Experimental program
Comparison scheme
Effect test

Embodiment 1

[0046] (1) Raw material pretreatment: put the cleaned okra in hot water at 90°C for 5 minutes, and place it in cold water at 5°C for 1 minute;

[0047] (2) Freezing treatment: put the cooled okra into a quick freezer, and the temperature in the quick freezer is -30°C;

[0048] (3) Impregnation treatment: the okra after freezing is put into 20% maltose solution for ultrasonic-assisted vacuum impregnation for 35min, the ultrasonic power is 300W, the okra after the draining is put into a quick-freezing machine, and the temperature in the quick-freezing machine reaches-20°C;

[0049] (4) Vacuum frying: putting the okra after freezing into an oil temperature of 96°C in a low-temperature vacuum fryer and frying for 109 minutes;

[0050] (5) Deoiling: adopt a rotary centrifugal deoiler at 415 rpm, and perform centrifugal deoiling for 6 minutes to obtain the product.
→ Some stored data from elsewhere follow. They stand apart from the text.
(* ===== verification/Console.v ===== *)
(** * The console (kern/dev/generic/console.c, kern/dev/lamebus/lser.c, kern/lib/kprintf.c)

    A character for the console is sent by a thread that waits for the write
    semaphore, or, with interrupts off, by polling the serial port; the interrupt of
    the port posts the semaphore.  The port is hardware: a class of register
    operations with the behaviour the driver relies on.  The levels [curspl] and
    [in_interrupt] and the semaphores are part of the state; a wait that would
    block stops with [Blocked]. *)

From S2P Require Import Prelude.

(** ** The serial port *)

Class SerialPort (Hw : Type) := {
  bus_read_wirq : M Hw Z;
  bus_write_wirq : Z → M Hw unit;
  bus_write_char : Z → M Hw unit;
  bus_read_rirq : M Hw Z;
  bus_write_rirq : Z → M Hw unit;
  bus_read_char : M Hw Z;
}.

Definition LSER_IRQ_ENABLE : Z := 1.
Definition LSER_IRQ_ACTIVE : Z := 2.
Definition SPL_HIGH : Z := 15.
Definition DELAYBUFSIZE : Z := 1024.

(** The soft state of lser.c and console.c.  [the_console] is whether the
    console is configured. *)
Record console (Hw : Type) := Console {
  port : Hw;
  ls_wbusy : bool;
  cs_wsem : Z;
  cs_rsem : Z;
  cs_gotchar : Z;
  the_console : bool;
  delayed_outbuf : list Z;
  curspl : Z;
  in_interrupt : bool;
}.
Arguments Console {Hw}.
Arguments port {Hw}.
Arguments ls_wbusy {Hw}.
Arguments cs_wsem {Hw}.
Arguments cs_rsem {Hw}.
Arguments cs_gotchar {Hw}.
Arguments the_console {Hw}.
Arguments delayed_outbuf {Hw}.
Arguments curspl {Hw}.
Arguments in_interrupt {Hw}.

Section ops.
Context {Hw : Type} `{SerialPort Hw}.

Definition set_port (v : Hw) (c : console Hw) : console Hw := Console v (ls_wbusy c) (cs_wsem c) (cs_rsem c) (cs_gotchar c) (the_console c)
  (delayed_outbuf c) (curspl c) (in_interrupt c).
Definition set_wbusy (v : bool) (c : console Hw) : console Hw := Console (port c) v (cs_wsem c) (cs_rsem c) (cs_gotchar c) (the_console c)
  (delayed_outbuf c) (curspl c) (in_interrupt c).
Definition set_wsem (v : Z) (c : console Hw) : console Hw := Console (port c) (ls_wbusy c) v (cs_rsem c) (cs_gotchar c) (the_console c)
  (delayed_outbuf c) (curspl c) (in_interrupt c).
Definition set_input (rsem ch : Z) (c : console Hw) : console Hw := Console (port c) (ls_wbusy c) (cs_wsem c) rsem ch (the_console c)
  (delayed_outbuf c) (curspl c) (in_interrupt c).
Definition set_delayed (v : list Z) (c : console Hw) : console Hw := Console (port c) (ls_wbusy c) (cs_wsem c) (cs_rsem c) (cs_gotchar c)
  (the_console c) v (curspl c) (in_interrupt c).
Definition set_spl (v : Z) (c : console Hw) : console Hw := Console (port c) (ls_wbusy c) (cs_wsem c) (cs_rsem c) (cs_gotchar c)
  (the_console c) (delayed_outbuf c) v (in_interrupt c).

Definition on_port {A} : M Hw A → M (console Hw) A := zoom port set_port.
Definition con_splhigh : M (console Hw) Z := s ← gets curspl; _ ← modify (set_spl SPL_HIGH); mret s.
Definition con_splx (spl : Z) : M (console Hw) unit := modify (set_spl spl).

(** [P] and [V] on the write semaphore. *)
Definition P_wsem : M (console Hw) unit :=
  n ← gets cs_wsem; if n >? 0 then modify (set_wsem (n - 1)) else λ c, (Halt Blocked, c).
Definition V_wsem : M (console Hw) unit := n ← gets cs_wsem; modify (set_wsem (n + 1)).

(** What the device tells the console. *)
Definition con_start : M (console Hw) unit := V_wsem.
Definition con_input (ch : Z) : M (console Hw) unit := n ← gets cs_rsem; modify (set_input (n + 1) ch).

(** *** lser.c *)

Definition active (x : Z) : bool := negb (Z.land x LSER_IRQ_ACTIVE =? 0).

Definition lser_irq : M (console Hw) unit :=
  spl ← gets curspl;
  _ ← assert (spl >? 0);
  x ← on_port bus_read_wirq;
  _ ← (if active x then
         _ ← modify (set_wbusy false);
         on_port (bus_write_wirq LSER_IRQ_ENABLE)
       else mret ());
  y ← on_port bus_read_rirq;
  ch ← (if active y then
          ch ← on_port bus_read_char;
          _ ← on_port (bus_write_rirq LSER_IRQ_ENABLE);
          mret ch
        else mret 0);
  _ ← (if active x then con_start else mret ());
  if active y then con_input ch else mret ().

Definition lser_write (ch : Z) : M (console Hw) unit :=
  spl ← con_splhigh;
  busy ← gets ls_wbusy;
  _ ← (if busy : bool then panic else mret ());
  _ ← modify (set_wbusy true);
  _ ← on_port (bus_write_char ch);
  con_splx spl.

Fixpoint lser_spin (fuel : nat) : M (console Hw) unit :=
  match fuel with
  | O => nofuel
  | S fuel' => val ← on_port bus_read_wirq; if active val then mret () else lser_spin fuel'
  end.

(** [fuel] bounds the polls of each wait. *)
Definition lser_spin_until_write (fuel : nat) : M (console Hw) unit :=
  spl ← gets curspl; _ ← assert (spl >? 0); lser_spin fuel.

Definition lser_writepolled (fuel : nat) (ch : Z) : M (console Hw) unit :=
  spl ← con_splhigh;
  irqpending ← gets ls_wbusy;
  _ ← (if irqpending : bool then
         _ ← lser_spin_until_write fuel;
         on_port (bus_write_wirq LSER_IRQ_ENABLE)
       else mret ());
  _ ← on_port (bus_write_char ch);
  _ ← lser_spin_until_write fuel;
  _ ← (if irqpending : bool then mret () else on_port (bus_write_wirq LSER_IRQ_ENABLE));
  con_splx spl.

Definition config_lser : M (console Hw) unit :=
  _ ← modify (set_wbusy false);
  _ ← on_port (bus_write_rirq LSER_IRQ_ENABLE);
  on_port (bus_write_wirq LSER_IRQ_ENABLE).

(** *** console.c *)

Definition putch_delayed (ch : Z) : M (console Hw) unit :=
  buf ← gets delayed_outbuf;
  _ ← assert (zlen buf <? DELAYBUFSIZE);
  modify (set_delayed (buf ++ [ch])).
Definition putch_polled (fuel : nat) (ch : Z) : M (console Hw) unit := lser_writepolled fuel ch.
Definition putch_intr (ch : Z) : M (console Hw) unit := _ ← P_wsem; lser_write ch.
Definition getch_intr : M (console Hw) Z :=
  n ← gets cs_rsem;
  if n >? 0 then _ ← modify (λ c, set_input (n - 1) (cs_gotchar c) c); gets cs_gotchar
  else λ c, (Halt Blocked, c).

Definition putch (fuel : nat) (ch : Z) : M (console Hw) unit :=
  c ← get;
  if negb (the_console c) then putch_delayed ch
  else if in_interrupt c || (curspl c >? 0) then putch_polled fuel ch
  else putch_intr ch.

Definition getch : M (console Hw) Z :=
  c ← get;
  _ ← assert (the_console c);
  _ ← assert (negb (in_interrupt c) && (curspl c =? 0));
  getch_intr.

Definition flush_delay_buf (fuel : nat) : M (console Hw) unit :=
  buf ← gets delayed_outbuf;
  _ ← forM buf (putch fuel);
  modify (set_delayed []).

(** [console_send] of kprintf.c. *)
Definition console_send (fuel : nat) (data : list Z) : M (console Hw) unit := forM data (putch fuel).
End ops.

(** ** What the driver relies on

    The port sends one character at a time; when it has gone, the ready condition
    is set, until it is cleared through the register.  Polling sees it within
    [patience] reads. *)

Class SerialView (Hw : Type) := {
  sending : Hw → option Z;
  ready : Hw → bool;
  sent : Hw → list Z;
  received : Hw → option Z;
  remaining : Hw → nat;
  patience : nat;
}.

Section view.
Context {Hw : Type} `{SerialView Hw}.
Definition same_tx (h h' : Hw) : Prop := sending h' = sending h ∧ ready h' = ready h ∧ sent h' = sent h.
Definition finished (h h' : Hw) : Prop :=
  ∃ ch, sending h = Some ch ∧ sending h' = None ∧ ready h' = true ∧ sent h' = sent h ++ [ch].
End view.

Class SerialLaws (Hw : Type) `{SerialPort Hw} `{SerialView Hw} := {
  remaining_law h : (remaining h < patience)%nat;
  read_wirq_law h : ∃ v h', bus_read_wirq h = (Ret v, h') ∧ active v = ready h' ∧
    (same_tx h h' ∧ (sending h ≠ None → (remaining h' < remaining h)%nat) ∨ finished h h');
  write_wirq_law h : ∃ h', bus_write_wirq LSER_IRQ_ENABLE h = (Ret (), h') ∧
    ready h' = false ∧ sending h' = sending h ∧ sent h' = sent h;
  write_char_law h ch : sending h = None → ∃ h', bus_write_char ch h = (Ret (), h') ∧
    sending h' = Some ch ∧ ready h' = ready h ∧ sent h' = sent h;
  read_rirq_law h : ∃ v h', bus_read_rirq h = (Ret v, h') ∧ same_tx h h' ∧
    (active v = true → is_Some (received h'));
  read_char_law h : is_Some (received h) → ∃ v h', bus_read_char h = (Ret v, h') ∧ same_tx h h';
  write_rirq_law h : ∃ h', bus_write_rirq LSER_IRQ_ENABLE h = (Ret (), h') ∧ same_tx h h';
}.

Section specs.
Context {Hw : Type} `{SerialLaws Hw}.
Implicit Types (c : console Hw) (h : Hw) (log : list Z).

Lemma on_port_spec {A} (op : M Hw A) c v h' Q :
  op (port c) = (v, h') → Q v (set_port h' c) → wp (on_port op) Q c.
Proof. intros Hop HQ. unfold on_port. wp_step. by eapply wp_eq. Qed.

(** The port has sent its character, or is about to be ready. *)
Definition pending h : Prop := sending h = None ∧ ready h = true ∨ is_Some (sending h) ∧ ready h = false.

Lemma lser_spin_spec fuel c Q :
  pending (port c) → (remaining (port c) < fuel)%nat →
  (∀ h, sending h = None → ready h = true → sent h = sent (port c) ++ option_list (sending (port c)) →
     Q (Ret ()) (set_port h c)) →
  wp (lser_spin fuel) Q c.
Proof.
  revert c. induction fuel as [|fuel IH]; intros c Hp Hr HQ; [lia|]. simpl. wp_step.
  destruct (read_wirq_law (port c)) as (v & h & Hrd & Hact & Hcase).
  eapply on_port_spec; [exact Hrd|]. cbv beta iota. rewrite Hact.
  destruct Hcase as [[(Hs & Hrdy & Hsent) Hrem]|(ch & Hs & Hs' & Hr' & Hsent)].
  - destruct Hp as [[Hn Hrt]|[[ch Hsm] Hrf]].
    + rewrite Hrdy, Hrt. wp_step. apply HQ; [congruence|congruence|]. by rewrite Hn, app_nil_r.
    + rewrite Hrdy, Hrf. apply IH; simpl.
      * right. rewrite Hs, Hsm, Hrdy. split; [by eexists|done].
      * specialize (Hrem ltac:(by rewrite Hsm)). lia.
      * intros h2 Hn2 Hr2 Hs2. rewrite Hs, Hsent in Hs2. by apply (HQ h2).
  - rewrite Hr'. wp_step. apply HQ; [done|done|]. by rewrite Hs.
Qed.

(** ** The invariant

    [n] is the number of threads between [P] and [cs_send], [log] what was sent,
    in the order it was given to the port. *)
Record con_inv c (n : nat) log : Prop := {
  ci_wsem : 0 ≤ cs_wsem c;
  ci_count : cs_wsem c + Z.of_nat n + (if ls_wbusy c then 1 else 0) = 1;
  ci_idle : ls_wbusy c = false → sending (port c) = None ∧ ready (port c) = false;
  ci_busy : ls_wbusy c = true → pending (port c);
  ci_log : sent (port c) ++ option_list (sending (port c)) = log;
}.

Lemma con_inv_port c h n log : con_inv c n log → same_tx (port c) h → con_inv (set_port h c) n log.
Proof.
  intros [] (Hs & Hr & Ht). split; simpl; rewrite ?Hs, ?Hr, ?Ht; try done.
  unfold pending. by rewrite Hs, Hr.
Qed.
[0051] The indexes of the prepared products are shown in Table 1.

Embodiment 2

[0053] (1) Raw material pretreatment: put the washed okra in hot water at 80°C for 10 minutes, then put it in cold water at 10°C for about 1 minute;

[0054] (2) Freezing treatment: put the cooled okra into the quick-freezing machine, and the temperature in the quick-freezing machine reaches below -20°C;

[0055] The temperature inside the medium quick freezer is -23°C.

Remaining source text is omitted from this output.